Drought may raise risk of Q fever

Q fever is carried by cattle, goats, sheep and other domesticated wild animals.

People in regional and rural NSW are being warned to get vaccinated and take other steps to guard against Q fever, as drought and high winds may increase the risk of the disease spreading.

Dr Vicky Sheppeard, NSW Health Director Communicable Diseases, said Q fever is a serious bacterial infection caused by inhaling dust particles contaminated by infected animal secretions, that does not just affect farmers or people who deal with livestock.

“The infection is carried by cattle, goats, sheep and other domesticated and wild animals, so people who work on the land are most at risk,” Dr Sheppeard said.

“However, the bacteria can easily be carried on farm tools or work clothes and brought into the family home.”

So far this year, there have been 141 confirmed cases of Q fever notified to NSW Health, with an increase in the number of cases in the Western, Southern and Hunter New England regions. In 2018, there were 224 confirmed cases of Q fever throughout the state.

“This reflects the increase seen across Australia over the past several years and the emergence of the disease in groups who do not regularly work on farms or abattoirs, such as Aboriginal people, itinerant workers and contractors.”

Q fever symptoms often appear like severe flu, with high fevers and chills, sweating, severe headaches, muscle and joint pains and extreme fatigue. Chronic lethargy can remain for months after treatment.

Dr Sheppeard said a single dose vaccine is recommended for people who work in high risk occupations and anyone over 15 years who has the potential to be exposed to Q fever.

“Q fever occasionally affects children, and as the vaccine is not recommended for those aged under 15, it is very important parents know how to protect children from Q fever,” she said.

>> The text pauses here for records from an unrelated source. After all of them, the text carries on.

(* ===== verification/Chain.v ===== *)
(** * The source chain

    [core/src/agent/]: the chain of headers in content storage, its iterators
    and queries ([chain_store.rs]), the agent's state slice and its reducer
    ([state.rs]), and the lookups on the chain of [agent/mod.rs] and
    [nucleus/actions/get_entry.rs].

    An iterator follows addresses found in storage, so nothing in its type makes
    it end.  Its consumers here get as many steps as the storage holds contents,
    plus two: an iterator that is not exhausted by then is on a cycle and would
    never be ([ChainFacts.out_of_steps_never_returns]). *)
From S2P Require Import Prelude Errors Strings Eav Entries Cas Protocol Actions Dht.
#[local] Open Scope N_scope.

(** A call that does not return. *)
Definition diverges {A} : outcome A := Panicked "does not return".

Definition USIZE_MAX : N := 2 ^ 64 - 1.

(** ** Glob patterns

    The [globset] crate: [glob_build name] is
    [GlobBuilder::new(name).literal_separator(true).build()], and
    [globset_build] compiles a set of patterns to a matcher. *)
Class GlobSet := {
  Glob : Type;
  glob_build : string → option Glob;
  globset_build : list Glob → option (string → bool);
}.

Section store.
Context {wire : Wire}.
Context {C : Type} `{!ContentAddressableStorage C}.

(** ** Iterators

    [ChainStoreIterator] and [ChainStoreTypeIterator] differ only in the link
    they follow. *)
Abbreviation Iter := (option ChainHeader).

Definition follow (c : C) (link : ChainHeader → option Address) (h : ChainHeader) :
    outcome Iter :=
  match link h with
  | None => Done None
  | Some a =>
      match cas_fetch c a with
      | Err _ => Panicked "failed to fetch from CAS"
      | Ok None => Done None
      | Ok (Some content) =>
          match header_from_json content with
          | Ok h' => Done (Some h')
          | Err _ => Panicked "failed to load ChainHeader from Content"
          end
      end
  end.

(** [Iterator::next]: the header after the one returned is already loaded. *)
Definition next (c : C) (link : ChainHeader → option Address) (current : Iter) :
    outcome (option ChainHeader * Iter) :=
  match current with
  | None => Done (None, None)
  | Some previous => n ← follow c link previous; Done (Some previous, n)
  end.

(** [Iterator::find]. *)
Fixpoint find (steps : nat) (c : C) (link : ChainHeader → option Address)
    (p : ChainHeader → bool) (current : Iter) : outcome (option ChainHeader) :=
  match steps with
  | O => diverges
  | S steps =>
      '(r, rest) ← next c link current;
      match r with
      | None => Done None
      | Some h => if p h then Done (Some h) else find steps c link p rest
      end
  end.

(** [iter.filter(p).skip(start).take(limit).collect()]. *)
Fixpoint collect (steps : nat) (c : C) (link : ChainHeader → option Address)
    (p : ChainHeader → bool) (start limit : N) (current : Iter) :
    outcome (list ChainHeader) :=
  if decide (limit = 0) then Done [] else
  match steps with
  | O => diverges
  | S steps =>
      '(r, rest) ← next c link current;
      match r with
      | None => Done []
      | Some h =>
          if p h then
            if decide (start = 0) then
              l ← collect steps c link p 0 (limit - 1) rest; Done (h :: l)
            else collect steps c link p (start - 1) limit rest
          else collect steps c link p start limit rest
      end
  end.

(** [iter.last()]. *)
Fixpoint last_of (steps : nat) (c : C) (link : ChainHeader → option Address)
    (seen : option ChainHeader) (current : Iter) : outcome (option ChainHeader) :=
  match steps with
  | O => diverges
  | S steps =>
      '(r, rest) ← next c link current;
      match r with
      | None => Done seen
      | Some h => last_of steps c link (Some h) rest
      end
  end.

Definition budget (c : C) : nat := S (S (size (cas_map c))).

(** [ChainStore::iter]: the iterator starts at the header given. *)
Definition iter (start_chain_header : option ChainHeader) : Iter := start_chain_header.

Definition has_type (t : EntryType.t) (h : ChainHeader) : bool :=
  bool_decide (h_entry_type h = t).

(** [ChainStore::iter_type]. *)
Definition iter_type (c : C) (start_chain_header : option ChainHeader) (t : EntryType.t) :
    outcome Iter :=
  find (budget c) c h_link (has_type t) (iter start_chain_header).

(** ** Queries *)
Record ChainStoreQueryOptions := MkQueryOptions {
  qo_start : N;
  qo_limit : N;
  qo_headers : bool;
}.

Inductive ChainStoreQueryResult :=
| QrAddresses (l : list Address)
| QrHeaders (l : list ChainHeader).

Definition GLOB_CHARS : string := "./*[]{}"%string.

(** Some character of the name is one of these. *)
Definition is_glob_str (s : string) : bool := matches_class GLOB_CHARS s.

(** The [if headers] at the end of each branch of [query]. *)
Definition query_result (headers : bool) (l : list ChainHeader) : ChainStoreQueryResult :=
  if headers then QrHeaders l else QrAddresses (h_entry_address <$> l).

Context `{!GlobSet}.

Definition compile_globs (names : list string) : result RibosomeErrorCode (string → bool) :=
  globs ← collect_results (λ name, ok_or (glob_build name) UnknownEntryType) names;
  ok_or (globset_build globs) UnknownEntryType.

(** [ChainStore::query]. *)
Definition query (c : C) (start_chain_header : option ChainHeader)
    (entry_type_names : list string) (options : ChainStoreQueryOptions) :
    outcome (result RibosomeErrorCode ChainStoreQueryResult) :=
  let limit := if decide (qo_limit options = 0) then USIZE_MAX else qo_limit options in
  let run link p it :=
    l ← collect (budget c) c link p (qo_start options) limit it;
    Done (Ok (query_result (qo_headers options) l)) in
  let globbed rest :=
    match compile_globs rest with
    | Err e => Done (Err e)
    | Ok matcher =>
        run h_link (λ h, matcher (EntryType.to_string (h_entry_type h)))
          (iter start_chain_header)
    end in
  match entry_type_names with
  | [] => run h_link (λ _, true) (iter start_chain_header)
  | [one] =>
      if decide (one = ""%string ∨ one = "**"%string) then
        run h_link (λ _, true) (iter start_chain_header)
      else if is_glob_str one then globbed [one]
      else
        it ← iter_type c start_chain_header (EntryType.from_str one);
        run h_link_same_type (λ _, true) it
  | rest => globbed rest
  end.
End store.

(** ** The agent's state slice *)
Inductive ActionResponse :=
| RespCommit (r : HcResult Address)
| RespFetchEntry (e : option Entry.t)
| RespGetLinks (r : HcResult (list Address))
| RespLinkEntries (r : HcResult Entry.t).

Record AgentState := MkAgentState {
  a_actions : gmap nat ActionResponse;
  chain_loc : nat;
  top_chain_header : option ChainHeader;
  initial_agent_address : Address;
}.

Definition agent_new (l : nat) (initial : Address) : AgentState :=
  MkAgentState ∅ l None initial.

Definition new_with_top_chain_header (l : nat) (h : option ChainHeader) (initial : Address) :
    AgentState := MkAgentState ∅ l h initial.

Record AgentStateSnapshot := MkAgentSnapshot { snap_top_chain_header : option ChainHeader }.

Definition agent_snapshot (s : AgentState) : AgentStateSnapshot :=
  MkAgentSnapshot (top_chain_header s).

Section agent.
Context {wire : Wire} {Json : Type}.
Context {C : Type} `{!ContentAddressableStorage C}.
Context {S : Type} `{!EavStorage S}.
Context (clock : nat → Z).
(** The conductor's signing service: its answer to a payload at a moment. *)
Context (sign : nat → string → HcResult string).
(** The text of a time stamp in seconds ([chrono]). *)
Context (iso8601 : Z → string).
Abbreviation World := (@World C S).
Abbreviation M := (stateful World HolochainError).

(** A query of the storages, which may panic. *)
Definition asking {A} (f : World → outcome (HcResult A)) : M A := λ w,
  r ← f w; Done (w, r).

(** The content storage of the chain. *)
Definition chain_cas (s : AgentState) (w : World) : C := w_cas w (chain_loc s).

(** [iter_type(..).nth(0)]. *)
Definition first_of_type (s : AgentState) (w : World) (t : EntryType.t) :
    outcome (option ChainHeader) :=
  it ← iter_type (chain_cas s w) (top_chain_header s) t;
  '(h, _) ← next (chain_cas s w) h_link_same_type it;
  Done h.

(** [AgentState::get_agent_address]. *)
Definition get_agent_address (s : AgentState) (w : World) : outcome (HcResult Address) :=
  h ← first_of_type s w EntryType.AgentId;
  Done (ok_or
    match h_entry_address <$> h with
    | Some a => Some a
    | None => Some (initial_agent_address s)
    end
    (ErrorGeneric "Agent entry not found")).

(** [AgentState::get_agent]. *)
Definition get_agent (s : AgentState) (w : World) : outcome (HcResult AgentId) :=
  r ← get_agent_address s w;
  match r with
  | Err e => Done (Err e)
  | Ok a =>
      match (maybe ← cas_fetch (chain_cas s w) a;
             json ← ok_or maybe (ErrorGeneric "Agent entry not found");
             entry_from_json json) with
      | Err e => Done (Err e)
      | Ok (Entry.AgentId agent_id) => Done (Ok agent_id)
      | Ok _ => Panicked "unreachable"
      end
  end.

(** [AgentState::get_most_recent_header_for_entry]. *)
Definition get_most_recent_header_for_entry (s : AgentState) (w : World) (e : Entry.t) :
    outcome (option ChainHeader) :=
  it ← iter_type (chain_cas s w) (top_chain_header s) (Entry.entry_type e);
  find (budget (chain_cas s w)) (chain_cas s w) h_link_same_type
    (λ h, bool_decide (h_entry_address h = address e)) it.

(** [find_chain_header]. *)
Definition find_chain_header (s : AgentState) (w : World) (e : Entry.t) :
    outcome (option ChainHeader) :=
  find (budget (chain_cas s w)) (chain_cas s w) h_link
    (λ h, bool_decide (h_entry_address h = address e)) (top_chain_header s).

(** [get_entry_from_agent_chain] and [get_entry_from_agent]. *)
Definition get_entry_from_agent_chain (s : AgentState) (w : World) (a : Address) :
    outcome (HcResult (option Entry.t)) :=
  maybe_header ← find (budget (chain_cas s w)) (chain_cas s w) h_link
    (λ h, bool_decide (h_entry_address h = a)) (top_chain_header s);
  match maybe_header with
  | None => Done (Ok None)
  | Some _ => Done (get_entry_from_cas (chain_cas s w) a)
  end.

Definition get_entry_from_agent (s : AgentState) (w : World) (a : Address) :
    HcResult (option Entry.t) :=
  get_entry_from_cas (chain_cas s w) a.

(** [SystemTime::now().duration_since(UNIX_EPOCH).expect(..).as_secs()]: the
    clock counts nanoseconds. *)
Definition seconds_since_epoch : M Z :=
  t ← now clock;
  if decide (t < 0)%Z then panic "System time must not be before UNIX EPOCH"
  else mret (t `div` 1000000000)%Z.

Definition create_new_chain_header (entry : Entry.t) (s : AgentState)
    (crud_link : option Address) (provenances : list Provenance) : M ChainHeader :=
  agent_address ← asking (get_agent_address s);
  signature ← asking (λ w, Done (sign (w_ticks w) (address entry)));
  secs ← seconds_since_epoch;
  same_type ← asking (λ w, h ← first_of_type s w (Entry.entry_type entry); Done (Ok h));
  mret {|
    h_entry_type := Entry.entry_type entry;
    h_entry_address := address entry;
    h_provenances := provenances ++ [MkProvenance agent_address signature];
    h_link := address <$> top_chain_header s;
    h_link_same_type := address <$> same_type;
    h_link_update_delete := crud_link;
    h_timestamp := iso8601 secs;
  |}.

Definition store_header (s : AgentState) (entry : Entry.t) (h : ChainHeader) : M ChainHeader :=
  cas_write (chain_loc s) entry ;;
  cas_write (chain_loc s) h ;;
  mret h.

(** [reduce_commit_entry]: a header that could not be stored does not become the
    top, but what was written stays. *)
Definition reduce_commit_entry (s : AgentState) (id : nat) (entry : Entry.t)
    (crud_link : option Address) (provenances : list Provenance) (w : World) :
    outcome (World * AgentState) :=
  '(w', r) ← (h ← create_new_chain_header entry s crud_link provenances;
              store_header s entry h) w;
  Done (w', MkAgentState
    (<[id := RespCommit ((λ _, address entry) <$> r)]> (a_actions s)) (chain_loc s)
    match r with Ok h => Some h | Err _ => top_chain_header s end
    (initial_agent_address s)).

(** [agent::state::reduce]. *)
Definition agent_reduce (s : AgentState) (aw : ActionWrapper Json) (w : World) :
    outcome (World * AgentState) :=
  match aw_action aw with
  | ACommit entry crud_link provenances =>
      reduce_commit_entry s (aw_id aw) entry crud_link provenances w
  | _ => Done (w, s)
  end.
End agent.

The following steps can protect against Q fever:

  • washing hands and arms thoroughly in soapy water after any contact with animals
  • wearing a properly fitting mask when handling or disposing of animal products or when mowing or gardening in areas with livestock or native animal droppings
  • wearing protective clothing and thick gloves when working with high risk animals or animal products
  • removing and washing dirty clothing, coveralls, boots and equipment in outdoor wash areas to prevent exposing other household residents
  • washing animal urine, faeces, blood and other body fluids from equipment and surfaces and properly disposing of animal tissues including birth by-products.

The NSW Government is investing around $1 million to help protect farmers and other people in rural areas who work with animals from Q fever.

The NSW Government is working with the NSW Farmers’ Association, the NSW Country Women’s Association, SafeWork NSW, and other primary industry stakeholders to develop and disseminate the Q fever education campaign.

In 2018 NSW Health launched an online learning module to help GPs diagnose Q fever and vaccinate susceptible people. In the first 12 months over 400 GPs enrolled in the course.